L'idea di rendere uno spazio fisico metafora di uno spazio mentale è una delle trovate più usate nella Storia del cinema perché permette di costruire una cornice diegetica e ad arrivare allo spettatore in un modo più pieno e compiuto. Di fatto lo si rende a tutti gli effetti facente parte di un'esperienza immersiva all'interno di un'ambiente in cui significante e significato sono la medesima cosa.

Nel caso di Exterritorial - Oltre il confine, la nuova pellicola originale Netflix di matrice tedesca diretta da Christian Zübert (conosciuto oltreatlantico grazie a Tour de Force, un bel drama presentato da quelle parti niente poco di me che al Toronto Film Festival), il complesso del consolato USA a Francoforte diventa sinonimo della mente della protagonista del film. Una mente isolata, fallace, assediata dal passato e senza più bandolo della matassa.
La storia, che, al di là dell'involucro psicologico, è un thriller d'azione a tinte politiche, è incentrata sul tentativo della nostra di riuscire a recuperarlo. Nulla di nuovo, ma la base permette di costruirci sopra molto. Ecco, i problemi principali della pellicola sono da cercare proprio in cosa si è deciso di costruire e su come si è deciso di farlo.
Exterritorial - Oltre il confine: viaggio in una mente fuori dai binari

Sara Wulf (Jeanne Goursaud) è una veterana della guerra in Afghanistan, dove ha prestato servizio assieme agli statunitensi nelle Forze Speciali, essendo parte dei soldati della Bundeswehr assegnati in quella divisione. Un'esperienza che l'ha traumatizzata fortemente soprattutto a causa di un'incidente occorso alla sua squadra e dopo il quale è rimasta l'unica sopravvissuta. Da quel giorno i fantasmi ad esso collegati continuano a perseguitarla nonostante i tanti anni passati.
Di fatto l'unica cosa che fa rimanere la donna con i piedi per terra è il suo figlioletto Joshua, con cui si reca al consolato degli Stati Uniti a Francoforte con lo scopo di richiedere un visto dopo aver ricevuto un'irrinunciabile offerta di lavoro dall'altra parte dell'oceano. Per Sara questa occasione non costituisce solo un modo per tirarsi fuori da una situazione di stanca, ma anche per poter ricominciare finalmente da capo.

Tutto improvvisamente cambia quando il piccolo "Josh" sparisce tra i colori di una saletta dedicata ai bimbi. La donna va ovviamente nel panico e cerca aiuto in coloro che si occupano della sicurezza della struttura solo per sentirsi rispondere che il bambino non è mai entrato con lei nel consolato.
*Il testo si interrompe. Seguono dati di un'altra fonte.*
Definition FetchZone (zone : string) : C (list ZRecord) :=
  let! id := zoneID zone in
  let! remote := listRecords id in
  ret (omap (fetched zone) remote).
End cloudflare.

(** ** Names *)
Definition qualify (name zone : string) : string := if name =? "@" then zone else name ++ "." ++ zone.

Definition relativeTo (name zone : string) : string :=
  let lower := trim_suffix "." (to_lower (trim_space name)) in
  let apex := trim_suffix "." (to_lower zone) in
  if (lower =? apex) || (lower =? "") then "@"
  else trim_suffix ("." ++ apex) lower.

(** What makes two records the same; the separator is a byte no value has. *)
Definition identity (name kind value : string) : string :=
  to_lower name ++ String "000" "" ++ to_upper kind ++ String "000" "" ++ to_lower (trim_suffix "." value).

Definition validateImported (r : ZRecord) : result dns_rule_err unit :=
  RecordType (z_Type r) ;?
  RecordName (z_Name r) ;?
  (if (z_TTL r =? 0)%Z then Ok tt else TTL (z_TTL r)) ;?
  RecordOf (value_of r).

(** ** The use cases *)
Section service.
Context `{Postgres} {N : Type} `{NameServer N} `{Provides N} (serverID : string).
(** [Encrypter]; [None] where no key is configured or a text does not open. *)
Context (has_key : bool) (Encrypt Decrypt : string -> string -> option string).
Local Abbreviation M := (Store.M (World N) panel_err).

Definition outside {A} (m : Store.M N unit A) : M A := fun w =>
  match m (server w) with
  | (Ok a, n) => (Ok a, set_server n w)
  | (Err _, n) => (Err ErrRemote, set_server n w)
  end.

Definition ActionProviderAdd : string := "dns.provider.add".
Definition ActionProviderRemove : string := "dns.provider.remove".

(** The providers the panel has a client for. *)
Definition buildRemote (kind : string) : result panel_err unit :=
  if kind =? "cloudflare" then Ok tt else Err ErrUnknownProvider.

Definition ProviderToken (id : string) : M (string * string) :=
  if negb has_key then fail ErrNoKey
  else
    let! row := Store.query ErrBackend (fun w => get_provider id (db w)) in
    match Decrypt (pv_Token row) (tokenContext id) with
    | Some token => ret (pv_Kind row, token)
    | None => fail ErrNoKey
    end.

Definition AddProvider (kind label token account : string) : M string :=
  if trim_space token =? "" then fail ErrNoToken
  else
    answer (buildRemote kind) ;!
    (if has_key then ret tt else fail ErrNoKey) ;!
    let! id := insert (fun fresh _ => insert_provider Encrypt fresh serverID kind label token account) in
    record ActionProviderAdd id ;!
    ret id.
Definition RemoveProvider (id : string) : M unit :=
  exec (fun _ => delete_provider id) ;! record ActionProviderRemove id.

Definition remoteFor (providerID : string) : M unit :=
  let! (kind, _) := ProviderToken providerID in
  let! _ := Store.query ErrBackend (fun w => Ok (list_providers serverID (db w))) in
  answer (buildRemote kind).

Definition RecordSync (providerID status : string) : M unit := exec (fun _ => record_sync providerID status).

Definition outbound (z : DnsTables.Zone) (rs : list DnsRecord) : list ZRecord :=
  (((fun r => {| z_Name := qualify (rr_Name r) (zn_Name z); z_Type := rr_Type r; z_TTL := rr_TTL r;
                 z_Value := rr_Value r; z_Priority := rr_Priority r; z_Weight := rr_Weight r; z_Port := rr_Port r;
                 z_Flags := rr_Flags r; z_Tag := rr_Tag r |}) <$> rs) ++
   ((fun s => {| z_Name := zn_Name z; z_Type := RecordNS; z_TTL := zn_TTL z; z_Value := s; z_Priority := 0;
                 z_Weight := 0; z_Port := 0; z_Flags := 0; z_Tag := "" |}) <$> zn_Nameservers z))%list.

Definition SyncZone (shuffle : list cfRecord -> list cfRecord) (zoneID providerID : string) (prune : bool)
  : M SyncResult :=
  let! z := GetZone zoneID in
  if zn_Kind z =? ZoneSlave then fail ErrSlaveRecords
  else
    remoteFor providerID ;!
    let! rs := ListRecords zoneID in
    let! r := attempt (outside (PushZone shuffle (zn_Name z) (outbound z (snd <$> rs)) prune)) in
    match r with
    | Err e => logged (RecordSync providerID "failed") ;! fail e
    | Ok res =>
        logged (RecordSync providerID "ok") ;!
        record ActionSync zoneID ;!
        ret res
    end.

Record ImportResult := { Imported : nat; Replaced : nat; SkippedRecords : list ZRecord }.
Una trappola di una mente deteriorata o un tranello tesole da qualcuno di esterno e non propriamente amichevole?
Sotto il vestito (poco o) niente

Exterritorial - Oltre il confine è il primo film in lingua (parzialmente) anglofona diretto da Zübert, il quale se la cava molto bene potendo fare affidamento su un cast che fa in pieno il proprio dovere (capitanato dalla bionda protagonista interpretato da Jeanne Goursaud e dal baffuto ambiguo con il volto di Dougray Scott, il più noto tra gli attori presenti) e trasformando questa caratteristica in un altro modo di comunicare il senso di isolamento e di diversificazione all'interno dello spazio claustrofobico dove la storia prende forma.
Tutta quanta la costruzione di una cornice mutevole che assume man mano le peculiarità dell'inaffidabile stato psicologico della protagonista (tramite filmati di videosorveglianza, gioco di specchi, struttura dei corridoi, persone immaginarie, piani apparentemente complottisti) funziona bene nella misura in cui ripropone l'idea di claustrofobia e continuo sospetto riguardo ciò che lo spettatore vede. Anche se il gioco dopo un po' cade senza particolari scossoni e, probabilmente, cade anche anzitempo rispetto alle volontà degli autori della pellicola.

La causa principale è la scelta di ricorrere a tutti i cliché possibili, sia visivi che di scrittura, per sostenerlo, ottenendo così il risultato di farlo divenire presto troppo "sgamabile" da uno spettatore minimamente esperto. Messo da parte il divertimento nella costruzione del velo, Exterritorial diventa una pellicola piuttosto banale nell'intreccio e nello scioglimento e a poco servono le scene d'azione, che sono coreografate e girate cercando un equilibrio tra spettacolarità e ruvidezza non sempre credibile o coinvolgente.
Conclusioni
Su Netflix c'è un thriller d'azione piuttosto classico, ma con la particolarità di vantare una cornice metaforica interessante. Exterritorial - Oltre il confine di Christian Zübert è una pellicola che, finché può beneficiare di quest'ultima, risulta scorrevole e intrattenente, anche grazie ad un cast che ben si comporta, ma, purtroppo, una volta esaurita, presenta solo un intreccio invece didascalico e abbastanza scontato.
Perché ci piace
- La cornice metaforica è funzionante.
- Il cast si comporta bene.
Cosa non va
- L'intreccio è piuttosto banale.
- Ci sono dei cliché che depotenziano la struttura.
- Le scene d'azione sono riuscite parzialmente.